LG's Hom-Bot may fly under the radar compared to some of the other choices, but the company has packed in as many features as it can to help it stand out amongst the pack. For instance, the Hom-Bot can be turned into a smart camera if you really need it. No, really.
So does the Hom-Bot stack up well to the competition, or does my new robo-buddy not make the cut? Read on to find out.
LG Hom-Bot: Design and build
The first thing you'll notice about the Hom-Bot is that it does actually look kind of cute. The two cameras on the front look a bit like eyes, and the brushes on the front look like little arms scooping up everything in their path. The Hom-Bot is easy to anthropomorphise, and you will do it β especially if it comes in rose gold like my own.
The 13.39in x 3.5in x 13.39in body is small enough to fit into the nooks and crannies in my home. It was easily able to slip under most of my sofas and was even able to fit under the weird nook under the cupboards in my kitchen. Bonus points to LG for that.
Those two little arms will push dirt and other things into the vac's little motor, which butts up against two treaded wheels. Those two wheels, for the most part, do an admirable job moving the Hom-Bot around its given space. It had very little problem going from hardwood floor to carpet to rug in my home. The wheels provide enough of a gap from the floor to the bottom of the vacuum that the Hom-Bot can make its way over things about a half an inch high pretty easily.
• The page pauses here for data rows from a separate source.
(* ===== verification/ChainReach.v ===== *)
(** The states that the chain reaches from the empty one, by pushes, pops and rollbacks in any order: the
    indices stay in order with the blocks, no swap fee is ever collected and no deposit ever earns from one. *)

From S2P Require Import Prelude Config Currency Types Amounts TxChecks TransactionExtra Codec Emission DifficultyAlgo BankingIndex ChainStore.
From S2P Require Import UpgradeDetector Checkpoints InputChecks AliasIndex CommitmentStore Elderfiers BlockEffects Serialization BlockIndices.
From S2P Require Import ProofOfWork MinerTx Chain ChainInvariant.
From S2P Require Sync.

(** The chain of a new node; the alias index is attached by [init]. *)
Definition empty_chain {P} (p : P) : Blockchain P :=
  mkChain [] (Sync.mkBlockIndex []) [] emptyGenerated empty_store bi_empty (setAliasIndex (Some (mkAliasIndex ∅ ∅)) emptyIndex) no_fees
    (replicate 9 UNDEF_HEIGHT) 0 0 p.

Lemma empty_chain_ok {P} (p : P) : chain_ok (empty_chain p).
Proof.
  split; cbn [empty_chain m_blocks m_timestampIndex m_generatedTransactionsIndex m_bankingIndex length map].
  - constructor.
  - constructor.
  - intros i e He. by rewrite lookup_nil in He.
  - intros i e He. by rewrite lookup_nil in He.
  - apply generated_rep_nil.
  - done.
  - split; [apply di_empty_rep | intros k; cbn; by rewrite take_nil].
  - lia.
Qed.

(** * The epochs of the commitment index *)

Section Epochs.
Context (c : Currency).
Context (check_signature : Hash -> bytes -> bytes -> bool).
Context (consensus : TransactionExtraElderfierMessage -> Consensus) (getObjectHash : Transaction -> Hash).
Context (m_blocks : list BlockEntry) (transactionMap : gmap Hash TransactionIndex) (height : Z).

Lemma tryRegister_epochs x wallet pubkey alias : ci_epochs (tryRegisterElderfier x wallet pubkey alias).2 = ci_epochs x.
Proof. unfold tryRegisterElderfier. repeat case_match; done. Qed.

Lemma track_stake_epochs x e : ci_epochs (track_stake c x e) = ci_epochs x.
Proof.
  unfold track_stake. destruct (_ || _); [done |]. destruct (_ && _); [| done].
  unfold with_pending at 1. cbn [with_registry ci_epochs]. by rewrite tryRegister_epochs.
Qed.

Lemma with_commitment_epochs e f f' : with_commitment c e f = Ret f' -> ci_epochs (ef_index f') = ci_epochs (ef_index f).
Proof.
  intros H. unfold with_commitment, addCommitment in H. apply outcome_bind_inv in H as (x & Hx & H). injection H as <-.
  apply outcome_bind_inv in Hx as ([added s] & _ & Hx). injection Hx as <-. cbn [ef_index]. destruct added; [by rewrite track_stake_epochs | done].
Qed.

Lemma execute_slash_epochs target data f : ci_epochs (ef_index (execute_slash transactionMap target data f)) = ci_epochs (ef_index f).
Proof.
  unfold execute_slash, markSlashed, markSlashProposalExecuted. destruct (markCommitmentSlashed _ _) as [marked s].
  destruct (0 <? _); cbn [with_burn ef_index]; destruct (m_slashProposals _ !! _); done.
Qed.

Lemma elderfier_message_epochs m f :
  ci_epochs (ef_index (elderfier_message check_signature consensus m_blocks transactionMap m f)) = ci_epochs (ef_index f).
Proof.
  unfold elderfier_message. destruct (_ && _); [| done]. destruct (slash_gates _ _ _ _) as [efid |]; [| done].
  match goal with |- context [addSlashVote ?x ?t ?e ?r ?h ?q] =>
    assert (Hv : ci_epochs (addSlashVote x t e r h q).2 = ci_epochs x) by (unfold addSlashVote; repeat case_match; done);
    destruct (addSlashVote x t e r h q) as [quorum x'] end.
  cbn [snd] in Hv. destruct quorum; [by rewrite execute_slash_epochs | done].
Qed.

Lemma field_effect_epochs txHash field f f' :
  field_effect c check_signature consensus m_blocks transactionMap height txHash field f = Ret f' ->
  ci_epochs (ef_index f') = ci_epochs (ef_index f).
Proof.
  intros H. destruct field as [| | | | | | d | m | a | h | | d | m | |]; cbn [field_effect] in H; try by injection H as <-.
  - by apply with_commitment_epochs in H.
  - injection H as <-. apply elderfier_message_epochs.
  - injection H as <-. by destruct (alias_isValid a).
  - by apply with_commitment_epochs in H.
  - by apply with_commitment_epochs in H.
  - unfold migrate in H. destruct (transactionMap !! _); [| by injection H as <-]. apply outcome_bind_inv in H as (o & _ & H).
    destruct (_ && _); [by apply with_commitment_epochs in H | by injection H as <-].
Qed.

Lemma fields_effect_epochs txHash fields f f' :
  fields_effect c check_signature consensus m_blocks transactionMap height txHash fields f = Ret f' ->
  ci_epochs (ef_index f') = ci_epochs (ef_index f).
Proof.
  revert f. induction fields as [| field fields IH]; intros f H; cbn [fields_effect] in H; [by injection H as <- |].
  apply outcome_bind_inv in H as (f1 & H1%field_effect_epochs & H%IH). congruence.
Qed.

Lemma transactions_effect_epochs txs deposit f deposit' f' :
  transactions_effect c check_signature consensus getObjectHash m_blocks transactionMap height txs deposit f = Ret (deposit', f') ->
  ci_epochs (ef_index f') = ci_epochs (ef_index f).
Proof.
  revert deposit f. induction txs as [| e txs IH]; intros deposit f H; cbn [transactions_effect] in H; [by injection H as _ <- |].
  apply outcome_bind_inv in H as (f1 & H1 & H%IH). rewrite H.
  destruct (parseTransactionExtra _) as [[] fields]; [by apply fields_effect_epochs in H1 | by injection H1 as <-].
Qed.

Lemma pushToBankingIndex_epochs txs interest x outputs banking x' outputs' banking' flame :
  pushToBankingIndex c check_signature consensus getObjectHash m_blocks transactionMap height txs interest x outputs banking
    = Ret (x', outputs', banking', flame) -> ci_epochs x' = ci_epochs x.
Proof.
  intros H. unfold pushToBankingIndex in H. apply outcome_bind_inv in H as ([d f] & Ht%transactions_effect_epochs & H).
  apply outcome_bind_inv in H as (b1 & _ & H).
  destruct (0 <? _); [apply outcome_bind_inv in H as (b2 & _ & H) |]; by injection H as <- _ _ _.
Qed.

End Epochs.

(** * Reachable chains *)

(** The accounts of the swap fees at rest, all the rates of the past epochs zero. *)
Record quiet {P} (bc : Blockchain P) : Prop := {
  quiet_fees : m_fees bc = mkFees 0 (m_activeEfierCount (m_fees bc)) 0 0 0 0 0 0;
  quiet_rates : Forall (eq 0) (m_epochFeeRates (ci_epochs (m_commitmentIndex bc)))
}.

Lemma quiet_same {P} (bc bc' : Blockchain P) :
  quiet bc -> m_fees bc' = m_fees bc -> ci_epochs (m_commitmentIndex bc') = ci_epochs (m_commitmentIndex bc) -> quiet bc'.
Proof. intros [Hf Hr] Ef Ee. split; by rewrite ?Ef, ?Ee. Qed.

Lemma recordEpochFeeRate_zero x n :
  Forall (eq 0) (m_epochFeeRates (ci_epochs x)) -> Forall (eq 0) (m_epochFeeRates (ci_epochs (recordEpochFeeRate x n 0))).
Proof.
  intros H. unfold recordEpochFeeRate. cbn [with_epochs ci_epochs m_epochFeeRates].
  apply Forall_insert; [apply Forall_app; split; [done | by apply Forall_replicate] | done].
Qed.

(** An epoch that closes with no fees shares none. *)
Lemma close_epoch_quiet c n newHeight s x f :
  m_currentEpochSwapFees f = 0 -> m_treasuryBalance f = 0 -> m_totalSwapFeesCollected f = 0 -> m_totalTreasuryAccrued f = 0 ->
  m_totalEfierSwapPaid f = 0 -> Forall (eq 0) (m_epochFeeRates (ci_epochs x)) ->
  exists k x', close_epoch c n newHeight s x f = (s, x', mkFees 0 k 0 0 0 0 0 0) /\ Forall (eq 0) (m_epochFeeRates (ci_epochs x')).
Proof.
  intros Hf Ht Hc Ha Hp Hr. unfold close_epoch. rewrite Hf, Ht, Hc, Ha, Hp, Z.mul_0_l. cbn [Z.ltb]. change (u64 0 / 100) with 0.
  change (u64 (0 - 0 - 0)) with 0. change (u64 (0 + 0)) with 0. rewrite Z.ltb_irrefl, andb_false_r. cbn [andb].
  do 2 eexists. split; [reflexivity |]. unfold storeEpochReport. cbn [ci_epochs with_epochs m_epochFeeRates]. by apply recordEpochFeeRate_zero.
Qed.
While the Hom-Bot gets underneath a lot of things pretty easily (unlike the Dyson 360), it does struggle with chair legs quite a bit. Specifically if it's headed back home to its charging stand. I literally watched my Hom-Bot get stuck on a rogue chair leg for about 15 minutes. It continued the same loop of its side hitting the chair leg, freaking out, backing up and trying again, only to hit the chair leg again. It's a bit of a blind spot.
The top of the Hom-Bot has a push lid that opens to reveal the dust bin, and on top of that lid are some touch controls, which you will probably never use as there is both a physical remote and a companion app to control this thing. Plus Google Assistant and Alexa support should you not want to tap or press anything at all.
LG Hom-Bot: Performance
The Hom-Bot performs great when it comes to dust. The little arm brushes on the front do a solid job or pulling in whatever is in its way. It does an especially impressive job on corners, as the brush arms let it scoop things in and send it to the vacuum.
It doesn't have the greatest suction in the world however, which is probably why LG doesn't list it on its website. There were moments where I'd find little cereal flakes left in its wake. While it'll pick up most things, you shouldn't expect too much here. It won't pick up the big things reliably.
But it does handle multiple floor types like a champ. Well, all but hardwood. There have been some moments where the arm brushes would swat away larger pieces of dirt, like half a peanut, as if it was a hockey puck. It would eventually get it, but those few moments where the angles line up are comical.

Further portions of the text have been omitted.